[Collected data entries]
+ + + + + + +
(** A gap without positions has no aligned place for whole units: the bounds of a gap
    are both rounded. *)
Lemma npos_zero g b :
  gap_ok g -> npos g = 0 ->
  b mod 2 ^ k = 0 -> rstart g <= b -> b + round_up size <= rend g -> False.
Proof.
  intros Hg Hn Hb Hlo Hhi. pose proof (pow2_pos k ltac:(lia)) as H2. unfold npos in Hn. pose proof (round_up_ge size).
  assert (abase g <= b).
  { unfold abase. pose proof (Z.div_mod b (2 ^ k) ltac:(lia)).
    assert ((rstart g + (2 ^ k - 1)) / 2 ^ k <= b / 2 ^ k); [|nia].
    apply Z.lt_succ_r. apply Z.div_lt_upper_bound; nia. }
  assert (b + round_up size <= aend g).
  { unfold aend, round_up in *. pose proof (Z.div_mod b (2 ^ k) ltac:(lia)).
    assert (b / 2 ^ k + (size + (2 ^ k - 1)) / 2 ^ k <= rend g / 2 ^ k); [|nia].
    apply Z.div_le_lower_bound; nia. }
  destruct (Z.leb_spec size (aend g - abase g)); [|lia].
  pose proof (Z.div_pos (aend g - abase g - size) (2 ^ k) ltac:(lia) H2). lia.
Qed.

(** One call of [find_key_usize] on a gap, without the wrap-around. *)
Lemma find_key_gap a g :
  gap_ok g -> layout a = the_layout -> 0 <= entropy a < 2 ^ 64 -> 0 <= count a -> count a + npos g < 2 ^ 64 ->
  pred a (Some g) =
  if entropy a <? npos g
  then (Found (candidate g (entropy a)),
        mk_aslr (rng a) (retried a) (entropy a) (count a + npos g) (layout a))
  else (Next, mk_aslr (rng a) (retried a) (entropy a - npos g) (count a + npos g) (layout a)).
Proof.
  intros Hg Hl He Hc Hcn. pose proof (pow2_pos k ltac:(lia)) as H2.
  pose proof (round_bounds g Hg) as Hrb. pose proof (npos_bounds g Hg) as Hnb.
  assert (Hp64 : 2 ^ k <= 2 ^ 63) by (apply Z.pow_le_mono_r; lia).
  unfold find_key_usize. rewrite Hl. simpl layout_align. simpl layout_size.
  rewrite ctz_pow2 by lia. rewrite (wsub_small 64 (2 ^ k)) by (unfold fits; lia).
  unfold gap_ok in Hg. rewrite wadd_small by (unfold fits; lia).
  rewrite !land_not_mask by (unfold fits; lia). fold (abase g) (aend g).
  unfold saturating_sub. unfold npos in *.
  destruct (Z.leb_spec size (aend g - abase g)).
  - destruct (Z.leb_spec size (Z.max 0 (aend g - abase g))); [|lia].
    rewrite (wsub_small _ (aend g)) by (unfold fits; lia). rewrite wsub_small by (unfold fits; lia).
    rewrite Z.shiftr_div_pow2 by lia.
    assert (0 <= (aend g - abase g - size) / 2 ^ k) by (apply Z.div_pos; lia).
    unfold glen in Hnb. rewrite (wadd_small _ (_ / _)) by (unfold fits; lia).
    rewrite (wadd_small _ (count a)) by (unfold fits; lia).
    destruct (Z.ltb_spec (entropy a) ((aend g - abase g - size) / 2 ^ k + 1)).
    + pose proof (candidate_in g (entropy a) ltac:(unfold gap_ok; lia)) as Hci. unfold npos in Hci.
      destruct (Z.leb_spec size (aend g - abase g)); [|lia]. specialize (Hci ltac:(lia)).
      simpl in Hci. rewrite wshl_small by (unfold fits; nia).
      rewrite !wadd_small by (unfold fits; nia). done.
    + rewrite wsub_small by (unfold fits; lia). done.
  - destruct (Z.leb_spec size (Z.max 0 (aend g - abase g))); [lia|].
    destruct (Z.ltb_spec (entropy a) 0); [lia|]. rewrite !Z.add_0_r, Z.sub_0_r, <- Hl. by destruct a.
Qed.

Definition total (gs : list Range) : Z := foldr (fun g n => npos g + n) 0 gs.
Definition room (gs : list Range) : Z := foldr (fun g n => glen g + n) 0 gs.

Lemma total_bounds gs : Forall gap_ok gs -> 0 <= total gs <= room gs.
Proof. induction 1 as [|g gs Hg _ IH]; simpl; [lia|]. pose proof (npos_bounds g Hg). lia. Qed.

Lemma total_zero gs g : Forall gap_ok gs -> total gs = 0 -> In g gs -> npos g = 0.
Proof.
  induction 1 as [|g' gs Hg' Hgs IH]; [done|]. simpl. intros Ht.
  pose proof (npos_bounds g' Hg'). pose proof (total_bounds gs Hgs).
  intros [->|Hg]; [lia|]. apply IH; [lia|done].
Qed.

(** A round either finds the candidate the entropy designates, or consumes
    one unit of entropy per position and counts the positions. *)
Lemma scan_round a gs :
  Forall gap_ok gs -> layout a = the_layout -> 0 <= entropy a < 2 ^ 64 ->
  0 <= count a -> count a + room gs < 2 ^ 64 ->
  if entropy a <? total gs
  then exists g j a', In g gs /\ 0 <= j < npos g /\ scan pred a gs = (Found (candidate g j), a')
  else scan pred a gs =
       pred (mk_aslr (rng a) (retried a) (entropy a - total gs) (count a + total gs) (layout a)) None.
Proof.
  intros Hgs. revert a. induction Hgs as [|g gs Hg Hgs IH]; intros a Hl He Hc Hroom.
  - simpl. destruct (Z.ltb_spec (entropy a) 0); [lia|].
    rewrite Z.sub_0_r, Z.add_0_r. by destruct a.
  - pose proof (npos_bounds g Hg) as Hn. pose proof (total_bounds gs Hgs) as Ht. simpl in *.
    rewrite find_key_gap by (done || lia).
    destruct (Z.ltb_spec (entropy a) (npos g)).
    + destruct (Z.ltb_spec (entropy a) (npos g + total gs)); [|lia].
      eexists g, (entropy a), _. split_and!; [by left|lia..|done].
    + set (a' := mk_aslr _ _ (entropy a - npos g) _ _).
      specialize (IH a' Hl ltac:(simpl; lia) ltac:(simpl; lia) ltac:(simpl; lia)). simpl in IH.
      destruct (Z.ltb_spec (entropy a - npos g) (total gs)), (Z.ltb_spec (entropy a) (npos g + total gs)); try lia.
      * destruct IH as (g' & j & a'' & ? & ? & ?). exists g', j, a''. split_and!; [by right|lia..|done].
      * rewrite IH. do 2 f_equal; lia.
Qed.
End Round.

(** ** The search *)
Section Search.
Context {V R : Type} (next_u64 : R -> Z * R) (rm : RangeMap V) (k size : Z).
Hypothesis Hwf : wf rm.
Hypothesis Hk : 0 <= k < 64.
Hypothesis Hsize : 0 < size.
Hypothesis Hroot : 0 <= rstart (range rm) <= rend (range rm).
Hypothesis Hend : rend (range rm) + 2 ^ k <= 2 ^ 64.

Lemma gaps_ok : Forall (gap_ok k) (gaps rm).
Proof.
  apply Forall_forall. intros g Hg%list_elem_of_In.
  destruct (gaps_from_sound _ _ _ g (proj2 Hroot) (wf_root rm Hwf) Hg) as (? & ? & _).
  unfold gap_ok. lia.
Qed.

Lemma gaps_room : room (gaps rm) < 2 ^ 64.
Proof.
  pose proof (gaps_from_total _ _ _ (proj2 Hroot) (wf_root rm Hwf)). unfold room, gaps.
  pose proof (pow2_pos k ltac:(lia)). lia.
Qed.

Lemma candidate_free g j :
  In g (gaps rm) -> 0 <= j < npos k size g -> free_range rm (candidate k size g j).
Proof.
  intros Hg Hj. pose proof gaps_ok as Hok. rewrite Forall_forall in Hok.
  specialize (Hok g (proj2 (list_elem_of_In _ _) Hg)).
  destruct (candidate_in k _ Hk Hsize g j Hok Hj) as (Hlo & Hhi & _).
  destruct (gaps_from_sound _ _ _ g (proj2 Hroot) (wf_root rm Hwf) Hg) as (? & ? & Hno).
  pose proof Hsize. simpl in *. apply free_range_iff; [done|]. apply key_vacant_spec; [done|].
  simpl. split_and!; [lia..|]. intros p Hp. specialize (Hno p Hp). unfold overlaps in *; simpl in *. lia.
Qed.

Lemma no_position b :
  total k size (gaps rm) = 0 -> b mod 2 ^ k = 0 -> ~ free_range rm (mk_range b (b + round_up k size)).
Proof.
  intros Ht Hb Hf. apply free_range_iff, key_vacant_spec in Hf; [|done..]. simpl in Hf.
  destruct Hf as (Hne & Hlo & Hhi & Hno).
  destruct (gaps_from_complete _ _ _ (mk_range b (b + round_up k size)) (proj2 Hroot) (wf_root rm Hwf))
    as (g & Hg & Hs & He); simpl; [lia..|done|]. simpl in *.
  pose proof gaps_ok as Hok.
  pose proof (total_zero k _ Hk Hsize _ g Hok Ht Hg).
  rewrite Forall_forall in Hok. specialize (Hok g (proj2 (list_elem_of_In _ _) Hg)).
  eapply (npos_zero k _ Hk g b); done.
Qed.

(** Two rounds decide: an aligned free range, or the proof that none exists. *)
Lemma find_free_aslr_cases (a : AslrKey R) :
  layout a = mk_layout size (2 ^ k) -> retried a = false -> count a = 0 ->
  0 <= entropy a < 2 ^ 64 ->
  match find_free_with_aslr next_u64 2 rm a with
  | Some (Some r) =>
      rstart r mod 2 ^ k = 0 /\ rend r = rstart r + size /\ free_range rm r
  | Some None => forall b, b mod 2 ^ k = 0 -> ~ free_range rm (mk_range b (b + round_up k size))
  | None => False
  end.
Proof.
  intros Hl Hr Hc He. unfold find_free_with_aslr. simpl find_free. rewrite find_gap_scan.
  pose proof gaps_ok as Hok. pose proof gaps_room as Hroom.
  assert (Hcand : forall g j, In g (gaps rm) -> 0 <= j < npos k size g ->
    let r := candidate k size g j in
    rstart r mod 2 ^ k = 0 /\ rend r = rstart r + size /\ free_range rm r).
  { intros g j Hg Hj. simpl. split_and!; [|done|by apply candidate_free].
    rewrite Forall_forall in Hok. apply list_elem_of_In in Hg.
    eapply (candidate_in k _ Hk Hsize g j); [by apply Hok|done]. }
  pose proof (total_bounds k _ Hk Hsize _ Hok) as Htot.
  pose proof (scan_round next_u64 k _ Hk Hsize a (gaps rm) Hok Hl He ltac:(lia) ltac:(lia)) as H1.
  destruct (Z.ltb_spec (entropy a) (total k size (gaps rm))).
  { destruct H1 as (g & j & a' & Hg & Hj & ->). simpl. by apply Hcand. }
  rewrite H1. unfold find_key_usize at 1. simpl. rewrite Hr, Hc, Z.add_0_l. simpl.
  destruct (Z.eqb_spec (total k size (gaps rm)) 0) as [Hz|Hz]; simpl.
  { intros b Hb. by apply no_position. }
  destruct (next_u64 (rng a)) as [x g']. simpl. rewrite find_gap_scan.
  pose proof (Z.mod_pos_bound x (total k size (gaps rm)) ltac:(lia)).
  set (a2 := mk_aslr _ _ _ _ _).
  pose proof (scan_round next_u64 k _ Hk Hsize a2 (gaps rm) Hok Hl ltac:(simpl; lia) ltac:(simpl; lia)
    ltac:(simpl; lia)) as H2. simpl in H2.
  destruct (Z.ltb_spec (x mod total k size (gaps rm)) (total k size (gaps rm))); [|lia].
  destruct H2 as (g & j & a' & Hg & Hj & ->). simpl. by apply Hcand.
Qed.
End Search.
+ + + + + + +
> TASK INSTRUCTIONS
From the records above, copy each line in which the string "eapply" occurs.

> RESULT
  eapply (npos_zero k _ Hk g b); done.
    eapply (candidate_in k _ Hk Hsize g j); [by apply Hok|done]. }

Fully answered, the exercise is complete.